Open Access Article
This Open Access Article is licensed under a
Creative Commons Attribution 3.0 Unported Licence

A focus on harnessing big data and artificial intelligence: revolutionizing drug discovery from traditional Chinese medicine sources

Mingyu Li a and Jian Zhang *ab
aState Key Laboratory of Medical Genomics, National Research Center for Translational Medicine at Shanghai, Ruijin Hospital, Shanghai Jiao Tong University School of Medicine, Shanghai, China. E-mail:
bMedicinal Chemistry and Bioinformatics Center, Shanghai Jiao Tong University School of Medicine, Shanghai 200025, China

First published on 26th September 2023


The advent of big data-driven artificial intelligence (AI) modeling has profoundly impacted the realm of drug discovery. Chen et al. (Q. Lv et al., Chem. Sci., 2023, have paved a way for modern drug discovery from traditional Chinese medicine (TCM) sources through their efforts over the past decade. They achieved this by creating TCMBank, the most extensive systematic central resource for TCM, which integrates standardized TCM-related big data and streamlines the AI-based drug discovery process.

In the era of big data, data-driven AI modeling has revolutionized drug discovery, transitioning from serendipitous screening to rational design.1 The utilization of big data and AI in TCM stands as a quintessential example of this transformation, revitalizing the field and continuing to provide a reliable, abundant source for the development of modern pharmaceuticals.2

Historically, a significant proportion of medicines were derived from natural herbs. Upon gaining a comprehensive understanding of these herbs' effects, scientists dedicated substantial time and financial resources to high-throughput screening for the active ingredients responsible for their efficacy. Although progress has been slow in recent years, thousands of years of folk practice have explored a vast number of TCM. Over the past several decades, considerable efforts have focused on isolating active ingredients from TCM and investigating their potential targets, culminating in an enormous and intricate repository of TCM-related big data.3

The emergence of big data has opened up new possibilities for the modernization of TCM. However, there are several challenges to efficiently leveraging this data, collectively referred to as the “four Vs”: velocity, volume, variety and veracity. In terms of velocity, TCM-related information is expanding rapidly, and manual collection considerably lags behind the speed of data generation. Most existing TCM databases suffer from limited data volume, lack of data variety, and slow data velocity, with some not even being updated. This situation necessitates the use of advanced techniques to process data in near-real-time and effectively manage the continuous flow of information. Furthermore, traditional computational modeling methods for drug discovery may not be suitable for handling the vast amount (volume) and diverse types (variety) of data. In particular, when dealing with complex compound herbs and underlying biological mechanisms, the uncertainty (veracity) of the resulting data increases significantly.4 These challenges call for the development of innovative computational modeling methods to handle and analyze big data.

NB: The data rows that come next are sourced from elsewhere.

(* ===== verification/Engine.v ===== *)
(** * The loop engine

    Models [LoopEngine] (src/harness/loop_engine/engine.rs): the validation that
    stands between callers and the store.  Methods that only forward to the store
    have no definition here.  The broadcast notifications are wake-up hints that
    no method reads back; they are left out. *)

From S2P Require Import Prelude Text External Domain Workflow Tables Signals Artifacts.
From S2P Require Import StoreBase StoreGoals StoreWork StoreExtend Replay.

(** The engine's policy and the approval policy of the store it owns. *)
Record LoopEngine : Type := {
  external_write_policy : ExternalWritePolicy;
  internal_policy : InternalApprovalPolicy
}.

Section engine.
  Context `{ENV : LoopEnv}.
  Variable self : LoopEngine.

Abbreviation DB := (M Db).

Definition engine_create_goal_admission (request : CreateGoalRequest) (actor : string)
    : DB (GoalRecord * bool) :=
  lift_res (create_goal_validate request) ;;
  lift_res (validate_actor actor) ;;
  create_goal_admission request actor.

Definition engine_create_goal (request : CreateGoalRequest) (actor : string) : DB GoalRecord :=
  r ← engine_create_goal_admission request actor; mret r.1.

Definition engine_ingest_signal (request : CreateSignalRequest) (actor : string)
    : DB SignalIngestResult :=
  lift_res (signal_validate request) ;;
  lift_res (validate_actor actor) ;;
  ingest_signal request actor.

Definition engine_ignore_signal (signal_id reason actor : string) : DB SignalRecord :=
  lift_res (validate_actor actor) ;; ignore_signal signal_id reason actor.

Definition engine_triage_signal (signal_id actor : string) : DB SignalRecord :=
  lift_res (validate_actor actor) ;; triage_signal signal_id actor.

(** The request id makes the create and mark pair idempotent. *)
Definition signal_goal_request (signal_id objective : string) : CreateGoalRequest :=
  {| cg_objective := objective; cg_source_signal_ids := [signal_id];
     cg_request_id := Some ("signal:" +:+ signal_id); cg_internal_only := false |}.

Definition propose_goal_from_signal (signal_id objective actor : string) : DB GoalRecord :=
  lift_res (validate_actor actor) ;;
  signal ← get_signal signal_id;
  signal ← context "signal not found" signal;
  ensure (bool_decide (sr_status signal ∈ [SObserved; STriaged]))
    ("signal cannot be proposed from status '" +:+
     signal_status_as_str (sr_status signal) +:+ "'") ;;
  goal ← engine_create_goal (signal_goal_request signal_id objective) actor;
  mark_signal_proposed signal_id (gr_id goal) actor ;;
  mret goal.

(** [join(", ")]. *)
Fixpoint join_comma (l : list string) : string :=
  match l with
  | [] => ""
  | [x] => x
  | x :: l' => x +:+ ", " +:+ join_comma l'
  end.

Definition failed_cases (run : self_test_row) : string :=
  join_comma (stc_name <$> List.filter (λ c, negb (stc_passed c)) (st_cases run)).

Definition engine_run_self_tests (schema_tables schema_versions : Z) (suite actor : string)
    : DB self_test_row :=
  lift_res (validate_actor actor) ;;
  run ← run_self_tests schema_tables schema_versions suite;
  if st_passed run then mret run
  else
    let failed := failed_cases run in
    failure_digest ← lift_res (hash_serializable (suite, failed));
    ignore_error (engine_ingest_signal
      {| cs_kind := KSelfTest; cs_trust := TInternal; cs_source := "harness:self-test";
         cs_external_id := Some (suite +:+ ":" +:+ failure_digest);
         cs_content := "Self-test suite " +:+ suite +:+ " failed: " +:+ failed;
         cs_metadata := [("run_id", st_id run); ("suite", suite)] |} actor) ;;
    mret run.

Definition engine_record_trajectory_frame (draft : TrajectoryFrameDraft) (actor : string)
    : DB TrajectoryFrame :=
  lift_res (draft_validate draft) ;;
  lift_res (validate_actor actor) ;;
  record_trajectory_frame draft actor.

Definition engine_run_structural_replay (trajectory_id actor : string) : DB ReplayRun :=
  lift_res (validate_actor actor) ;; run_structural_replay trajectory_id actor.

Definition engine_plan_goal (goal_id : string) (request : PlanGoalRequest) (actor : string)
    : DB PlannedGoal :=
  lift_res (plan_validate_with_policy request (external_write_policy self)) ;;
  lift_res (validate_actor actor) ;;
  plan_goal goal_id request actor.

(** The plan of [plan_goal_recommended]. *)
Definition recommended_plan (objective : string) : PlanGoalRequest :=
  let retry := {| max_attempts := 2; backoff_secs := 2 |} in
  {| plan_workflow :=
       {| wf_steps :=
            [ {| step_id := "analyze-goal"; step_handler := "provider_analysis";
                 step_effect := LocalWrite;
                 step_input := json_object [("objective", json_string objective)];
                 step_retry := retry |};
              {| step_id := "run-core-self-tests"; step_handler := "self_test_suite";
                 step_effect := LocalWrite;
                 step_input := json_object [("suite", json_string "core")];
                 step_retry := retry |} ];
          wf_edges := [ {| edge_from := "analyze-goal"; edge_to := "run-core-self-tests" |} ];
          wf_budget := {| max_provider_calls := 2; deadline_secs := 300;
                          max_response_bytes := 262144 |} |};
     plan_acceptance := [ArtifactExists "analysis_report"; SelfTestSuite "core"] |}.

Definition plan_goal_recommended (goal_id actor : string) : DB PlannedGoal :=
  goal ← get_goal goal_id;
  goal ← context ("goal not found: " +:+ goal_id) goal;
  engine_plan_goal goal_id (recommended_plan (gr_objective goal)) actor.

Definition engine_approve_goal (goal_id : string) (request : ApproveGoalRequest)
    (actor : string) : DB ResumeReport :=
  lift_res (validate_actor actor) ;;
  approve_goal (internal_policy self) goal_id request actor (external_write_policy self).

Definition lease_ok (lease_secs : N) : bool := ((1 <=? lease_secs) && (lease_secs <=? 3600))%N.

Definition engine_claim_goal_work (goal_id worker_id : string) (lease_secs : N)
    (actor : string) : DB (option WorkClaim) :=
  lift_res (validate_actor worker_id) ;;
  lift_res (validate_actor actor) ;;
  ensure (lease_ok lease_secs) "lease must be 1..=3600 seconds" ;;
  claim_goal_work goal_id worker_id lease_secs actor.

Definition engine_claim_work_item (goal_id step_id worker_id : string) (lease_secs : N)
    (actor : string) : DB (option WorkClaim) :=
  lift_res (validate_actor worker_id) ;;
  lift_res (validate_actor actor) ;;
  ensure (lease_ok lease_secs) "lease must be 1..=3600 seconds" ;;
  claim_work_item goal_id step_id worker_id lease_secs actor.

Definition engine_extend_workflow (goal_id : string) (steps : list WorkflowStep)
    (actor : string) : DB (list WorkItemRecord) :=
  lift_res (validate_actor actor) ;;
  extend_workflow goal_id steps actor (external_write_policy self).

Definition engine_publish_artifact (request : PublishArtifactRequest) (actor : string)
    : DB (artifact_row * bool) :=
  lift_res (artifact_validate request) ;;
  lift_res (validate_actor actor) ;;
  publish_artifact request actor.

Definition engine_verify_goal (goal_id actor : string) : DB GoalVerificationReport :=
  lift_res (validate_actor actor) ;; verify_goal artifact_kind_as_str goal_id actor.

Definition engine_record_manual_verification (goal_id label actor : string) : DB GoalRecord :=
  lift_res (validate_actor actor) ;; record_manual_verification goal_id label actor.

Definition engine_prepare_checkpoint (claim : WorkClaim) (idempotency_key : string)
    (replay_safe : bool) (actor : string) : DB CheckpointRecord :=
  lift_res (validate_actor actor) ;; prepare_checkpoint claim idempotency_key replay_safe actor.

Definition engine_commit_checkpoint (claim : WorkClaim) (checkpoint_id : string)
    (outcome : WorkOutcome) (actor : string) : DB CheckpointRecord :=
  lift_res (validate_actor actor) ;;
  lift_res (outcome_validate outcome) ;;
  commit_checkpoint claim checkpoint_id outcome actor.

Definition engine_finish_attempt (claim : WorkClaim) (checkpoint_id actor : string)
    : DB ResumeReport :=
  lift_res (validate_actor actor) ;; finish_attempt claim checkpoint_id actor.

Definition engine_fail_attempt (claim : WorkClaim) (error : string) (retryable : bool)
    (actor : string) : DB ResumeReport :=
  lift_res (validate_actor actor) ;; fail_attempt claim error retryable actor.

Definition engine_resume_goal (goal_id actor : string) : DB ResumeReport :=
  lift_res (validate_actor actor) ;;
  resume_or ("goal not found: " +:+ goal_id) goal_id actor.

Definition engine_record_phase_progress (claim : WorkClaim) (continuation : WorkContinuation)
    (actor : string) : DB WorkPhaseProgress :=
  lift_res (validate_actor actor) ;; record_phase_progress claim continuation actor.

Definition engine_continue_attempt (claim : WorkClaim) (continuation : WorkContinuation)
    (actor : string) : DB ResumeReport :=
  lift_res (validate_actor actor) ;; continue_attempt claim continuation actor.

Definition engine_resolve_waiting_confirmation (goal_id work_item_id : string)
    (resolution : ConfirmationResolution) (reason actor : string) : DB WorkItemRecord :=
  lift_res (validate_actor actor) ;;
  resolve_waiting_confirmation goal_id work_item_id resolution reason actor.

Definition engine_block_work_item (claim : WorkClaim) (reason actor : string)
    : DB WorkItemRecord :=
  lift_res (validate_actor actor) ;; block_work_item claim reason actor.

Definition engine_requeue_blocked_items (goal_id reason_prefix : string)
    (handlers : list string) (actor : string) : DB Z :=
  lift_res (validate_actor actor) ;; requeue_blocked_items goal_id reason_prefix handlers actor.

Definition engine_defer_attempt (claim : WorkClaim) (until_unix : Z) (actor : string)
    : DB ResumeReport :=
  lift_res (validate_actor actor) ;; defer_attempt claim until_unix actor.

End engine.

AI represents a feasible solution to these challenges, primarily due to its robust capacity to automatically capture underlying patterns within existing big data and use the patterns to predict new data.5 Data-driven modeling is essential for AI performance. This means that the size and quality of the training dataset heavily impact the accuracy of the models, with larger and higher quality datasets typically resulting in more accurate models. Moreover, a single model is more prone to overfitting. It may be too sensitive to specific information in the training set, leading to decreased prediction accuracy and difficulty in generalizing new, unseen data. To combat these issues, ensemble learning (EL) models are developed by combining multiple individual models to achieve better predictive performance and generalization ability.6

Therefore, at the core of TCM modernization is the collection of standardized TCM-related big data and the utilization of powerful artificial intelligence techniques that enable innovative modeling tailored to handle heterogeneous big data. Calvin Yu-Chian Chen and co-workers from Sun Yat-sen University have made remarkable strides in this field over the past decade. They have developed TCMBank, the most extensive systematic central resource for TCM ( This database also incorporates an EL-based drug discovery workflow, which assists in identifying potential lead compounds and opportunities for drug repurposing.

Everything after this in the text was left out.